**EXERCISE INSTRUCTIONS**
In the entries below, the lines from the one with "Lemma closing_alone st" through the one with "intros Hi Ha Hb Ht." are to be copied exactly; both ends count.

**SOURCE INFORMATION**

(* ===== verification/PipeLife.v ===== *)
(** * Pipes: their life

    Making and closing pipes, the threads that call and continue, and the states
    that any interleaving of them leads to. *)

From S2P Require Import Prelude Pipe PipeRing PipeInv PipeRun PipeCalls.
Import Pipe PipeRing PipeInv PipeRun PipeCalls.

Module PipeLife.

(** ** Closing *)

(** No thread works on a pipe that is being closed and is not busy. *)
Lemma closing_alone st a p tid t :
  inv st [Role KC a a false false false] -> pipes st !! a = Some p -> pipe_busy p = 0 ->
  threads st !! tid = Some t -> ro_pipe (role_of (t_pc t)) <> a /\ ro_file (role_of (t_pc t)) <> a.
Proof.
  intros Hi Ha Hb Ht.
  assert (Hfile : ro_file (role_of (t_pc t)) <> a).
  { intros Hf. pose proof (iv_close _ _ Hi a) as Hc. rewrite !tot_one in Hc.
    replace (closes a (Role KC a a false false false)) with true in Hc
      by (unfold closes; simpl; by rewrite Z.eqb_refl).
    replace (via a (Role KC a a false false false)) with true in Hc
      by (unfold via; simpl; by rewrite Z.eqb_refl).
    pose proof (thread_role st tid t (via a) Ht ltac:(unfold via; by rewrite Hf, Z.eqb_refl)).
    pose proof (roles_nonneg (closes a) (roles (threads st))). lia. }
  split; [|done]. intros Hp. destruct (to_role _ _ (iv_thr _ _ Hi tid t Ht)) as (q & Hq & Hr).
  unfold role_at in Hr. destruct (ro_kind (role_of (t_pc t))); [congruence| |destruct Hr; congruence].
  destruct Hr as [_ Hbusy]. pose proof (po_busy _ _ _ _ (iv_pipe _ _ Hi a p Ha)) as Hn.
  rewrite tot_one in Hn. change (busy_on a (Role KC a a false false false)) with false in Hn. cbn iota in Hn.
  pose proof (thread_role st tid t (busy_on a) Ht
    ltac:(unfold busy_on; by rewrite Hbusy, Hp, Z.eqb_refl)). lia.
Qed.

**ANSWER FOR THE TASK**
Lemma closing_alone st a p tid t :
  inv st [Role KC a a false false false] -> pipes st !! a = Some p -> pipe_busy p = 0 ->
  threads st !! tid = Some t -> ro_pipe (role_of (t_pc t)) <> a /\ ro_file (role_of (t_pc t)) <> a.
Proof.
  intros Hi Ha Hb Ht.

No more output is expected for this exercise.